* [What the task asks] Word for word, give the listing below again.

* [Data to process]
Lemma run_op_rep d o kv u db s (p : op) :
  db_rep d o kv u db s → op_ok p → u + op_cost p ≤ 2 ^ 30 →
  ∃ db' s', run_op p (db, s) = (Ok (spec_step kv p).1, (db', s')) ∧
    db_rep d o (spec_step kv p).2 (u + op_cost p) db' s'.
Proof.
  intros (m & Hm & Hrep) Hok Hu. destruct (run_op_mem d o kv u db m p Hrep Hok Hu) as (db' & m' & Hr & Hrep').
  destruct (msim_same_run st_view (run_op p) (run_op p) db s m _ _ _ (run_op_sim p) Hm Hr) as (s' & Hr' & Hm').
  exists db', s'. split; [done|]. by exists m'.
Qed.

(** C1: every call of the engine does what it does on the key-value map the
    engine stands for, returns the same response, and leaves the engine standing
    for the resulting map: puts, deletes, lookups, range scans and flushes with
    their compactions, on any backend. *)
Theorem db_refines d o kv u db s (p : op) :
  db_rep d o kv u db s → op_ok p → u + op_cost p ≤ 2 ^ 30 →
  ∃ db' s', run_op p (db, s) = (Ok (spec_step kv p).1, (db', s')) ∧
    db_rep d o (spec_step kv p).2 (u + op_cost p) db' s'.
Proof. apply run_op_rep. Qed.

(** C2: a database opened on an empty directory, given any calls, answers them as
    an initially empty key-value map does; opened again, under whatever options,
    it stands for the map those calls left. *)
Theorem db_lifetime d o o' s m (ops : list op) :
  st_view s m → fresh_dir d m → 2 ≤ tier_fanout o → 2 ≤ tier_fanout o' →
  Forall op_ok ops → 1 + total_cost ops ≤ 2 ^ 30 →
  ∃ db1 s1 db2 s2 db3 s3,
    open_on d o s = (Ok db1, s1) ∧
    run_ops ops (db1, s1) = (Ok (spec_run ∅ ops).1, (db2, s2)) ∧
    open_on d o' s2 = (Ok db3, s3) ∧
    db_rep d o' (spec_run ∅ ops).2 (1 + total_cost ops) db3 s3.
Proof.
  intros Hm Hfresh Hf Hf' Hok Hu.
  destruct (open_on_fresh d m o Hfresh Hf) as (db1 & m1 & c & Ho1 & Hi & Hv & Hd & Ho & Hp).
  destruct (run_ops_mem d o ∅ 1 db1 m1 ops) as (db2 & m2 & Hr & Hrep2); [by exists c, []|done|done|].
  destruct (reopen_mem d o o' _ _ db2 m2 Hrep2 Hf') as (db3 & m3 & Ho3 & Hrep3).
  destruct (msim_run st_view (open_on d o) _ s m _ _ (open_on_sim d o) Hm Ho1) as (s1 & Hs1 & Hm1).
  destruct (msim_same_run st_view (run_ops ops) (run_ops ops) db1 s1 m1 _ _ _ (run_ops_sim ops) Hm1 Hr) as (s2 & Hs2 & Hm2).
  destruct (msim_run st_view (open_on d o') _ s2 m2 _ _ (open_on_sim d o') Hm2 Ho3) as (s3 & Hs3 & Hm3).
  exists db1, s1, db2, s2, db3, s3. split_and!; [done..|]. by exists m3.
Qed.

* [Reply]
Lemma run_op_rep d o kv u db s (p : op) :
  db_rep d o kv u db s → op_ok p → u + op_cost p ≤ 2 ^ 30 →
  ∃ db' s', run_op p (db, s) = (Ok (spec_step kv p).1, (db', s')) ∧
    db_rep d o (spec_step kv p).2 (u + op_cost p) db' s'.
Proof.
  intros (m & Hm & Hrep) Hok Hu. destruct (run_op_mem d o kv u db m p Hrep Hok Hu) as (db' & m' & Hr & Hrep').
  destruct (msim_same_run st_view (run_op p) (run_op p) db s m _ _ _ (run_op_sim p) Hm Hr) as (s' & Hr' & Hm').
  exists db', s'. split; [done|]. by exists m'.
Qed.

(** C1: every call of the engine does what it does on the key-value map the
    engine stands for, returns the same response, and leaves the engine standing
    for the resulting map: puts, deletes, lookups, range scans and flushes with
    their compactions, on any backend. *)
Theorem db_refines d o kv u db s (p : op) :
  db_rep d o kv u db s → op_ok p → u + op_cost p ≤ 2 ^ 30 →
  ∃ db' s', run_op p (db, s) = (Ok (spec_step kv p).1, (db', s')) ∧
    db_rep d o (spec_step kv p).2 (u + op_cost p) db' s'.
Proof. apply run_op_rep. Qed.

(** C2: a database opened on an empty directory, given any calls, answers them as
    an initially empty key-value map does; opened again, under whatever options,
    it stands for the map those calls left. *)
Theorem db_lifetime d o o' s m (ops : list op) :
  st_view s m → fresh_dir d m → 2 ≤ tier_fanout o → 2 ≤ tier_fanout o' →
  Forall op_ok ops → 1 + total_cost ops ≤ 2 ^ 30 →
  ∃ db1 s1 db2 s2 db3 s3,
    open_on d o s = (Ok db1, s1) ∧
    run_ops ops (db1, s1) = (Ok (spec_run ∅ ops).1, (db2, s2)) ∧
    open_on d o' s2 = (Ok db3, s3) ∧
    db_rep d o' (spec_run ∅ ops).2 (1 + total_cost ops) db3 s3.
Proof.
  intros Hm Hfresh Hf Hf' Hok Hu.
  destruct (open_on_fresh d m o Hfresh Hf) as (db1 & m1 & c & Ho1 & Hi & Hv & Hd & Ho & Hp).
  destruct (run_ops_mem d o ∅ 1 db1 m1 ops) as (db2 & m2 & Hr & Hrep2); [by exists c, []|done|done|].
  destruct (reopen_mem d o o' _ _ db2 m2 Hrep2 Hf') as (db3 & m3 & Ho3 & Hrep3).
  destruct (msim_run st_view (open_on d o) _ s m _ _ (open_on_sim d o) Hm Ho1) as (s1 & Hs1 & Hm1).
  destruct (msim_same_run st_view (run_ops ops) (run_ops ops) db1 s1 m1 _ _ _ (run_ops_sim ops) Hm1 Hr) as (s2 & Hs2 & Hm2).
  destruct (msim_run st_view (open_on d o') _ s2 m2 _ _ (open_on_sim d o') Hm2 Ho3) as (s3 & Hs3 & Hm3).
  exists db1, s1, db2, s2, db3, s3. split_and!; [done..|]. by exists m3.
Qed.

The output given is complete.